*However, these models are largely big black-boxes. There are a lot of things we...

YeGoblynQueenne · on April 28, 2017

>> I'm getting kind of sick of this "deep learning is a black box" trope, because it's really not true anymore.

I know, right? Like, take this model I trained this morning. Here's the parameters it learned:

[0.230948, 0.00000000014134, 0.1039402934, 0.000023001323, 0.00000000000005]

I mean, what's "black-box" about that, really? You can instantly:

(a) See exactly what the model is a representation of.

(b) Figure out what data was used to train it.

(c) Understand the connection between the training data and the learned model.

It's not like the model has reduced a bunch of unfathomably complex numbers to another, equally unfathomable. You can tell exactly what it's doing- and, with some visualisation, it gets even better.

Because then it's a curve. Everyone groks curves, right?

Right, you guys?

/s obviously.

josefx · on April 28, 2017

Not to mention that the bug which causes it to detect a cat as panda is instantly visible. You really should change that 0.00000000014134 to a 0.000000000141339 .
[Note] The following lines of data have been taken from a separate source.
(* ===== verification/Metrics.v ===== *)
(** * The exported metrics: who registers what, and what an outcome is counted as

    The families the packages declare (sink.go, publisher.go, middleware.go,
    decodestream.go, maintain.go), their registration at package initialisation and,
    for the maintainer's, by the first NewMaintainer. The registry of client_golang is a
    parameter ([Prometheus]) with its rule: one family per name. Also the label a publish
    outcome is counted under, against the answer the device gets. *)

From S2P Require Import Prelude GoStd Float CloudEvent Stream Publisher Convert Attest Blob Handler Responses LakeWriter Sink Maintain Config Supervise.
Import config wiring.

(** ** Families *)

Inductive metricKind := Counter | Gauge | Histogram | Summary.
Record family := mkFamily { fam_name : string; fam_kind : metricKind; fam_labels : list string }.

(** sink.go *)
Definition redeliveries : family := mkFamily "din_sink_redeliveries_total" Counter [].
Definition poisonRows : family := mkFamily "din_sink_poison_rows_total" Counter [].
Definition commitsTotal : family := mkFamily "din_sink_commits_total" Counter [].
Definition commitFailuresTotal : family := mkFamily "din_sink_commit_failures_total" Counter [].
Definition sinkGauges : list family :=
  [mkFamily "din_sink_buffered_footprint_bytes" Gauge ["sink"]; mkFamily "din_sink_inflight_footprint_bytes" Gauge ["sink"];
   mkFamily "din_wal_pending_messages" Gauge ["sink"]].
(** publisher.go *)
Definition publishFamilies : list family :=
  [mkFamily "din_publish_ack_seconds" Histogram []; mkFamily "din_publish_total" Counter ["outcome"]].
(** middleware.go, decodestream.go *)
Definition httpHandlerPanics : family := mkFamily "din_http_handler_panics_total" Counter [].
Definition decodestreamFetchErrors : family := mkFamily "din_decodestream_fetch_errors_total" Counter [].

(** What promauto registers when the packages are initialised. *)
Definition packageFamilies : list family :=
  publishFamilies ++ [httpHandlerPanics; redeliveries; poisonRows; commitsTotal; commitFailuresTotal] ++ sinkGauges ++
  [decodestreamFetchErrors].

(** maintain.go *)
Definition maintFamilies : list family :=
  [mkFamily "din_lake_maintenance_cycles_total" Counter []; mkFamily "din_lake_maintenance_errors_total" Counter ["step"];
   mkFamily "din_lake_maintenance_step_seconds" Summary ["step"];
   mkFamily "din_lake_oldest_unexpired_snapshot_age_seconds" Gauge [];
   mkFamily "din_lake_last_successful_cycle_timestamp_seconds" Gauge []; mkFamily "din_lake_expiry_floor_binding" Gauge [];
   mkFamily "din_lake_stale_consumers" Gauge []; mkFamily "din_lake_consumer_dropped_total" Counter ["consumer"];
   mkFamily "din_lake_data_files" Gauge ["table"]; mkFamily "din_lake_avg_data_file_bytes" Gauge ["table"];
   mkFamily "din_lake_merge_oom_backoff_total" Counter []; mkFamily "din_lake_merge_files_per_call" Gauge []].

(** ** The registry *)

Class Prometheus := {
  registry : Type;
  Register : registry -> family -> registry * option error
}.
(** A family is refused exactly if its name is taken. *)
Class PrometheusLaws (P : Prometheus) := {
  exported : registry -> gset string;
  Register_taken r f : fam_name f ∈ exported r -> (Register r f).2 <> None;
  Register_new r f : fam_name f ∉ exported r -> (Register r f).2 = None /\ exported (Register r f).1 = {[fam_name f]} ∪ exported r
}.

Section Process.
Context `{Prometheus}.

(** prometheus.MustRegister; None where it panics. *)
Fixpoint MustRegister (r : registry) (fs : list family) : option registry :=
  match fs with
  | [] => Some r
  | f :: fs' => match Register r f with (r', None) => MustRegister r' fs' | (_, Some _) => None end
  end.

(** A process: its default registry, and whether registerMaintenanceMetricsOnce is done. *)
Definition process : Type := registry * bool.
Definition initPackages (r : registry) : option process := r' ← MustRegister r packageFamilies; Some (r', false).
Definition registerMaintenanceMetrics (p : process) : option process :=
  if p.2 then Some p else r' ← MustRegister p.1 maintFamilies; Some (r', true).

(** [n] maintainers constructed one after the other. *)
Fixpoint newMaintainers (n : nat) (p : process) : option process :=
  match n with O => Some p | S n' => p' ← registerMaintenanceMetrics p; newMaintainers n' p' end.

(** The maintainers a node constructs. *)
Definition isMaintainer (c : component) : bool := match c with MaintainerOf => true | _ => false end.
Definition maintainersOf (s : Settings) : nat := length (List.filter isMaintainer (wired s)).
Definition nodeMetrics (s : Settings) (r : registry) : option process := p ← initPackages r; newMaintainers (maintainersOf s) p.
End Process.

(** ** Lemmas *)

Section Registration.
Context `{P : Prometheus} `{L : !PrometheusLaws P}.

Lemma MustRegister_spec fs r :
  NoDup (fam_name <$> fs) -> (forall f, f ∈ fs -> fam_name f ∉ exported r) ->
  exists r', MustRegister r fs = Some r' /\ forall x, x ∈ exported r' <-> x ∈ exported r \/ x ∈ fam_name <$> fs.
Proof.
  revert r. induction fs as [|f fs IH]; intros r Hnd Hno.
  { exists r. split; [done|]. set_solver. }
  rewrite fmap_cons in Hnd. apply NoDup_cons in Hnd as [Hf Hnd].
  destruct (Register_new r f) as [He Hx]; [apply Hno; set_solver|]. cbn [MustRegister].
  destruct (Register r f) as [r1 e] eqn:E. simpl in *. subst e.
  destruct (IH r1 Hnd) as (r' & Hr' & Hin).
  { intros g Hg. rewrite Hx, elem_of_union, elem_of_singleton. intros [He|He].
    - apply Hf. rewrite <- He. by apply list_elem_of_fmap_2.
    - by apply (Hno g); [set_solver|]. }
  exists r'. split; [done|]. intros x. rewrite Hin, Hx. set_solver.
Qed.

Lemma newMaintainers_done n r : newMaintainers n (r, true) = Some (r, true).
Proof. induction n as [|n IH]; [done|]. simpl. exact IH. Qed.
End Registration.

(** No name is declared twice, and all are din's. *)
Lemma family_names : NoDup (fam_name <$> packageFamilies ++ maintFamilies).
Proof. apply (bool_decide_unpack _). vm_compute. exact I. Qed.
Definition dinName (x : string) : bool := HasPrefix x "din_".
Lemma family_prefix f : f ∈ packageFamilies ++ maintFamilies -> dinName (fam_name f) = true.
Proof. revert f. apply Forall_forall. repeat constructor. Qed.

Lemma maintainersOf_spec s : maintainersOf s = if LakeMaintenanceEnabled s then 1%nat else 0%nat.
Proof.
  unfold maintainersOf, wired. rewrite !List.filter_app, !length_app.
  replace (List.filter isMaintainer (SinkOf <$> _)) with (@nil component).
  2: { symmetry. induction (Z.of_nat <$> _) as [|i l IH]; [done|]. rewrite fmap_cons. exact IH. }
  destruct (LakeMaintenanceEnabled s), (DecodeStreamEnabled s); reflexivity.
Qed.

(** ** Properties *)

(** Only a process with a maintainer exports the maintenance series. On a registry that
    holds no din_ family, a node registers its metrics without a panic, however many
    maintainers it constructs, and then exports the families of its packages and, exactly
    if LAKE_MAINTENANCE_ENABLED is set, those of the maintainer: on a pod that only
    ingests none of them is present, not even as zero. *)
Theorem maintenance_series_owned `{P : Prometheus} `{L : !PrometheusLaws P} s r n :
  (forall x, x ∈ exported r -> dinName x = false) ->
  (exists p, nodeMetrics s r = Some p /\
     forall x, x ∈ exported p.1 <->
       x ∈ exported r \/ x ∈ fam_name <$> packageFamilies \/ (LakeMaintenanceEnabled s = true /\ x ∈ fam_name <$> maintFamilies)) /\
  (exists p, initPackages r ≫= newMaintainers n = Some p).
Proof.
  intros Hr. pose proof family_names as Hnd. rewrite fmap_app in Hnd. apply NoDup_app in Hnd as (Hnp & Hdis & Hnm).
  assert (forall f, f ∈ packageFamilies ++ maintFamilies -> fam_name f ∉ exported r) as Hno.
  { intros f Hf Hx. apply Hr in Hx. by rewrite (family_prefix f Hf) in Hx. }
  destruct (MustRegister_spec packageFamilies r Hnp) as (r1 & H1 & Hx1); [intros f Hf; apply Hno, elem_of_app; by left|].
  destruct (MustRegister_spec maintFamilies r1 Hnm) as (r2 & H2 & Hx2).
  { intros f Hf. rewrite Hx1. intros [Hx|Hx]; [by apply (Hno f); [apply elem_of_app; right|]|].
    by apply (Hdis _ Hx), list_elem_of_fmap_2. }
  assert (forall k, newMaintainers (S k) (r1, false) = Some (r2, true)) as Hn.
  { intros k. cbn [newMaintainers]. unfold registerMaintenanceMetrics. cbn [fst snd]. rewrite H2. apply newMaintainers_done. }
  unfold nodeMetrics, initPackages. rewrite H1. cbn [mbind option_bind]. split.
  - rewrite maintainersOf_spec. destruct (LakeMaintenanceEnabled s).
    + rewrite Hn. eexists. split; [done|]. intros x. simpl. rewrite Hx2, Hx1. clear -x. tauto.
    + eexists. split; [done|]. intros x. simpl. rewrite Hx1. intuition discriminate.
  - destruct n; [by eexists|]. rewrite Hn. by eexists.
Qed.

(** What din_publish_total counts an outcome as, and what the device is told: an
    acknowledged publish is counted ok; of the others a rejected payload is counted too_large
    and answered 413, a missing ack is counted unavailable and answered 503. Only an event
    that cannot be marshalled is counted unavailable and answered 500. *)
Theorem outcome_label_matches_answer `{CloudEventLib} `{NatsHeaderLib} `{J : JetStreamPublish} `{B : !BrokerErrors J}
    partitions js (event : StoredEvent) js' outs err :
  Publish partitions js event = (js', outs, err) ->
  match MarshalJSON event, err with
  | Ok _, None => outs = [PubOk]
  | Ok _, Some e =>
      (outs = [PubTooLarge] /\ status (writeError e) = StatusRequestEntityTooLarge) \/
      (outs = [PubUnavailable] /\ status (writeError e) = StatusServiceUnavailable)
  | Err e0, Some e => foreign e0 -> outs = [PubUnavailable] /\ status (writeError e) = StatusInternalServerError
  | Err _, None => False
  end.
Proof.
  assert (forall e, outage e -> (observePublish (Some e) = PubTooLarge /\ status (writeError e) = StatusRequestEntityTooLarge) \/
    (observePublish (Some e) = PubUnavailable /\ status (writeError e) = StatusServiceUnavailable)) as Hout.
  { intros e (Hc & Hv & Hm). unfold observePublish, writeError. rewrite Hm, Hv. destruct (errors_is e ErrPayloadTooLarge) eqn:Ep; [by left|right].
    destruct Hc as [?|Hu]; [congruence|]. by rewrite Hu. }
  unfold Publish, submitAsync. destruct (MarshalJSON event) as [body|e0].
  - destruct (PublishMsgAsync js _) as [js1 [f|e]] eqn:Ep.
    + destruct (awaitAck js1 f) as [js2 o] eqn:Ea. intros [= _ <- <-]. destruct o as [e|]; [|done].
      destruct (Hout e) as [[Ho Hs]|[Ho Hs]]; [by eapply awaitAck_outage|left|right]; (split; [exact (f_equal (fun o => [o]) Ho)|exact Hs]).
    + intros [= _ <- <-]. destruct (Hout (classifyPublishErr e)) as [[Ho Hs]|[Ho Hs]];
      [by eapply classify_outage, publish_foreign|left|right]; (split; [exact (f_equal (fun o => [o]) Ho)|exact Hs]).
  - intros [= _ <- <-] (Hv & Hu & Hp & Hm). unfold observePublish, writeError. simpl. by rewrite Hp, Hv, Hu, Hm.
Qed.

(** ** A registry for the witness *)

Definition mapRegistry : Prometheus := {|
  registry := gset string;
  Register r f := if decide (fam_name f ∈ r) then (r, Some (ENew "duplicate metrics collector registration attempted"))
                  else ({[fam_name f]} ∪ r, None)
|}.
#[export] Instance mapRegistry_laws : PrometheusLaws mapRegistry.
Proof.
  refine {| exported := fun r : @registry mapRegistry => r |}; intros r f Hf; simpl; by case_decide.
Defined.

Definition goMetrics : gset string := {["go_goroutines"; "process_cpu_seconds_total"]}.
Lemma maintenance_series_owned_witness :
  exists p, @nodeMetrics mapRegistry sample goMetrics = Some p /\ "din_lake_stale_consumers" ∉ p.1.
Proof.
  destruct (@maintenance_series_owned mapRegistry mapRegistry_laws sample goMetrics 0) as [(p & Hp & Hx) _].
  - intros x Hin. simpl in Hin. unfold goMetrics in Hin. rewrite elem_of_union, !elem_of_singleton in Hin. by destruct Hin as [->| ->].
  - assert ("din_lake_stale_consumers" ∉ fam_name <$> packageFamilies) as Hn by (apply (bool_decide_unpack _); vm_compute; exact I).
    exists p. split; [exact Hp|]. intros Hin. apply Hx in Hin as [Hin|[Hin|[Hin _]]]; [|by apply Hn|discriminate Hin].
    simpl in Hin. unfold goMetrics in Hin. rewrite elem_of_union, !elem_of_singleton in Hin. by destruct Hin.
Defined.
electronvolt · on April 28, 2017

> I'm getting kind of sick of this "deep learning is a black box" trope, because it's really not true anymore.

That's fair/probably true.

I think there's two things that drive that--one, lack of a widely shared deep understanding of the field[0] (and not really needing a deep understanding to get good results--as both you and the author pointed out), and two, the fact that it feels like cheating, compared to the old ways of doing things. :P

[0] When the advice on getting a basic understanding is "read a textbook, then read the last 5 years of papers so that you aren't hopelessly behind", there just isn't going to be widespread understanding.
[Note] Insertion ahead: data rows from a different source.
Lemma throughput_monotone_witness :
  exists r r', _aggregate_results [timed_out] 2 = Ok r /\
    _aggregate_results mixed_run 2 = Ok r' /\
    (tokens_per_sec r <= tokens_per_sec r')%Q.
Proof.
  do 2 eexists. split; [reflexivity|]. split; [reflexivity|].
  apply (throughput_monotone [timed_out] mixed_run 2 _ _);
    [lia | reflexivity | reflexivity | discriminate].
Defined.

Lemma alike_lists (results results' : list Sample) :
  Forall2 alike results results' ->
  map ttft (filter (fun r => success r) results)
  = map ttft (filter (fun r => success r) results') /\
  map tokens (filter (fun r => success r) results)
  = map tokens (filter (fun r => success r) results') /\
  List.length (filter (fun r => negb (success r)) results)
  = List.length (filter (fun r => negb (success r)) results').
Proof.
  induction 1 as [|s s' l l' [Hs Hf] _ (IH1 & IH2 & IH3)]; [now repeat split|].
  cbn [filter]. rewrite <- Hs.
  destruct (success s); cbn [negb map List.length].
  - destruct (Hf eq_refl) as [-> ->]. now rewrite IH1, IH2, IH3.
  - now rewrite IH1, IH2, IH3.
Qed.

(** X6.  The aggregator reads only the outcome of each sample and, for a
    success, its [ttft] and token count: sequences that agree on these give
    the same result, whatever their [total_time] and [error] fields (and the
    [ttft] and token count of failures) are.  No measured request time enters
    the statistics. *)
Theorem aggregate_reads_only :
  forall (results results' : list Sample) (duration : Z),
    Forall2 alike results results' ->
    _aggregate_results results duration = _aggregate_results results' duration.
Proof.
  intros results results' duration H.
  destruct (alike_lists _ _ H) as (Httft & Htok & Hfail).
  assert (Hfail' : len (filter (fun r => negb (success r)) results)
                   = len (filter (fun r => negb (success r)) results'))
    by (unfold len; now rewrite Hfail).
  assert (Hlen : len results = len results')
    by (unfold len; now rewrite (Forall2_length H)).
  destruct results as [|r0 rs]; destruct results' as [|r0' rs'];
    try (now inversion H); try reflexivity.
  unfold _aggregate_results. rewrite Hfail', Hlen. cbv iota.
  destruct (filter (fun r => success r) (r0 :: rs)) as [|s0 ss] eqn:E;
    destruct (filter (fun r => success r) (r0' :: rs')) as [|s0' ss'] eqn:E';
    try discriminate; try reflexivity.
  assert (Hl : len (s0 :: ss) = len (s0' :: ss')).
  { unfold len. f_equal.
    rewrite <- (length_map ttft (s0 :: ss)), Httft. apply length_map. }
  now rewrite Httft, Htok, Hl.
Qed.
trevyn · on April 28, 2017

Fair. How about an excellent 4-minute YouTube video to get a basic understanding? :)

https://www.youtube.com/watch?v=AgkfIQ4IGaM

electronvolt · on April 28, 2017

I'll have to watch this later, but I'd argue the issue, at least for me, isn't really surface level understanding. (At least, the kind I think could plausibly be imparted in 4 minutes. :))

The basic idea of deep learning has always seemed straightforward to me[0]. However, at least my perception is that it feels like there's a lot of deep magic going on in the details at the level that Google/Microsoft/Amazon/researchers are doing deep learning. That's honestly true of most active research areas[1], but since those results are also the results that keep getting a lot of attention, the "it's a black box" feeling makes sense to me. :)
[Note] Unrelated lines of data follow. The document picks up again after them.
Lemma setProperty_same (st : Style) (name : string) :
  nonEmpty (getPropertyValue st name) = true ->
  setProperty st name (getPropertyValue st name) (getPropertyPriority st name) = st.
Proof.
  unfold nonEmpty, setProperty, getPropertyValue, getPropertyPriority.
  destruct (assoc name st) as [[v pr]|] eqn:E.
  - intros H. apply negb_true_iff in H. rewrite H. apply upsert_same. exact E.
  - simpl. discriminate.
Qed.

Lemma setStyle_same (c : CNode) (st : Style) :
  cstyle c = Some st -> setStyle c (Some st) = c.
Proof. destruct c. simpl. intros ->. reflexivity. Qed.

Lemma embedProp_inline (name : string) (c : CNode) (w : World) :
  In name embeddableProperties ->
  inlineStyle (cstyle c) = true ->
  exists done, EmbedImages.embedProp host name c options w = (Ok (done, c), w).
Proof.
  intros Hin Hst. unfold EmbedImages.embedProp.
  destruct (cstyle c) as [st|] eqn:E; [|eexists; reflexivity].
  destruct (nonEmpty (getPropertyValue st name)) eqn:Hne; [|eexists; reflexivity].
  unfold inlineStyle in Hst. rewrite forallb_forall in Hst.
  unfold bind. rewrite embedResources_inline by (apply Hst; exact Hin).
  rewrite setProperty_same by exact Hne.
  rewrite setStyle_same by exact E. eexists. reflexivity.
Qed.

Lemma embedBackground_inline (c : CNode) (w : World) :
  inlineStyle (cstyle c) = true ->
  EmbedImages.embedBackground host c options w = (Ok c, w).
Proof.
  intros Hst. unfold EmbedImages.embedBackground, EmbedImages.orElse, bind.
  repeat match goal with
         | |- context [ EmbedImages.embedProp host ?name c options w ] =>
             let done := fresh "done" in
             let E := fresh "E" in
             destruct (@embedProp_inline name c w) as [done E];
             [ simpl; tauto | exact Hst | rewrite E; simpl; destruct done; simpl ]
         end; reflexivity.
Qed.

Lemma embedImageNode_inline (c : CNode) (w : World) :
  inlineSource (ciface c) (cattributes c) = true ->
  EmbedImages.embedImageNode host c options w = (Ok c, w).
Proof.
  intros H. unfold EmbedImages.embedImageNode.
  unfold inlineSource in H.
  destruct (ciface c); try reflexivity.
  - unfold EmbedImages.src, getAttribute.
    destruct (assoc "src" (cattributes c)) as [url|]; [|discriminate H].
    rewrite H, H. reflexivity.
  - unfold EmbedImages.href_baseVal, EmbedImages.hrefAttribute,
      EmbedImages.attributeOr, getAttribute.
    destruct (assoc "href" (cattributes c)) as [url|] eqn:E; [|discriminate H].
    rewrite E, H. reflexivity.
Qed.

Lemma fetchEvents_app (a b : list Event) :
  fetchEvents (a ++ b) = (fetchEvents a ++ fetchEvents b)%list.
Proof. apply filter_app. Qed.

Lemma embedTick_no_fetch (w : World) :
  exists w',
    EmbedImages.maybeYieldToMain host options w = (Ok tt, w') /\
    fetchEvents (trace w') = fetchEvents (trace w).
Proof.
  destruct (nonBlocking options) eqn:Hnb.
  - destruct (_context w) as [c|] eqn:Hctx.
    + rewrite (embedTick_run host options w Hnb Hctx), progressAndYield_run.
      eexists. split; [reflexivity|]. cbv zeta.
      assert (Hp : fetchEvents (progressEvents options c) = []).
      { unfold progressEvents. destruct (totalNodes c); [|reflexivity].
        destruct (_ && _); reflexivity. }
      destruct (suspendsb host options c (reads (counted w c))); simpl;
        rewrite !fetchEvents_app, Hp; simpl; rewrite ?app_nil_r; reflexivity.
    + destruct (tick_disabled host options w (or_intror Hctx)) as [_ H].
      exists w. split; [exact H | reflexivity].
  - destruct (tick_disabled host options w (or_introl Hnb)) as [_ H].
    exists w. split; [exact H | reflexivity].
Qed.

Lemma embedChildren_embedded (children : list CNode) :
  Forall (fun c => fullyEmbedded c = true ->
                   forall w, exists w',
                     EmbedImages.embedImages host c options w = (Ok c, w') /\
                     fetchEvents (trace w') = fetchEvents (trace w)) children ->
  forallb fullyEmbedded children = true ->
  forall w, exists w',
    EmbedImages.embedChildren host
      (fun c => EmbedImages.embedImages host c options) options children w =
    (Ok children, w') /\
    fetchEvents (trace w') = fetchEvents (trace w).
Proof.
  induction 1 as [|child rest Hchild _ IH]; intros Hall w; simpl.
  - exists w. split; reflexivity.
  - simpl in Hall. apply andb_prop in Hall. destruct Hall as [Hc Hrest].
    destruct (embedTick_no_fetch w) as (w1 & Htick & Hf1).
    destruct (Hchild Hc w1) as (w2 & Hrun & Hf2).
    destruct (IH Hrest w2) as (w3 & Hloop & Hf3).
    unfold bind. rewrite Htick, Hrun, Hloop.
    exists w3. split; [reflexivity | congruence].
Qed.

End EmbedEmbedded.

(** C9. Embedding is idempotent on embedded trees: for every clone tree
    that is already fully embedded, the resource embedder returns the tree
    as it is and calls the resource resolver for nothing. *)
Theorem embedding_idempotent (host : Host) (options : Options) (c : CNode) :
  fullyEmbedded c = true ->
  forall w, exists w',
    EmbedImages.embedImages host c options w = (Ok c, w') /\
    fetchEvents (trace w') = fetchEvents (trace w).
Proof.
  induction c as [o i tag attrs st children IH] using CNode_tree_ind.
  intros Hfull w.
  cbn [EmbedImages.embedImages].
  destruct (isElement (mkCNode o i tag attrs st children)) eqn:Hel.
  - assert (Hparts : inlineSource i attrs = true /\ inlineStyle st = true /\
                     forallb fullyEmbedded children = true).
    { simpl in Hfull. destruct i; try discriminate Hel;
        apply andb_prop in Hfull; destruct Hfull as [Hfull Hkids];
        apply andb_prop in Hfull; destruct Hfull as [Hsrc Hst]; auto. }
    destruct Hparts as (Hsrc & Hst & Hkids).
    unfold bind.
    rewrite embedBackground_inline by exact Hst.
    rewrite embedImageNode_inline by exact Hsrc.
    destruct (embedChildren_embedded host options IH Hkids w) as (w' & Hloop & Hf).
    rewrite Hloop. exists w'. split; [reflexivity | exact Hf].
  - exists w. split; reflexivity.
Qed.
[0] Having done both some moderately high level math and having a CS background, I feel like most ideas in CS fit this description, though. Our devil is the details.

[1] For instance: fairly recent results in weird applications of type theory are also super cool, and require some serious wizardry, but those get much less attention. (And are, I think, more taken for granted, since who doesn't understand a type system? /s)

trevyn · on April 28, 2017

Having until very recently worked in deep learning at Google, I can assure you that if you read and watch enough recent public papers and talks, you will be very, very close to the latest thinking of researchers at these companies.

You're right that it can take some time to do this edification work and develop the understanding for yourself -- the research is broader and more specialized than it appears at first glance -- and it does help to be surrounded by smart people puzzling over the same types of problems, but there's very little secret magic here. It is, however, of benefit to these companies to develop a public image of exclusivity and wizardry in their research; I fell into this trap too, before I saw how the sausage is made.

If you want to make your own fundamental innovations in deep learning, it can be very resource-intensive, both computationally and otherwise. However, it is easy to apply the current state-of-the-art to a broad spectrum of applications in novel ways.

One of the reasons I left is that I think there is a big opportunity in applying these powerful basic principles and approaches to more domains. The research companies are, IMO, focused on businesses that are or have the potential to become very, very large, and that can take advantage of their ability to leverage massive amounts of capital. This leaves many openings for new medium-sized businesses. Of course, as you grow, you can take stabs at progressively larger problems.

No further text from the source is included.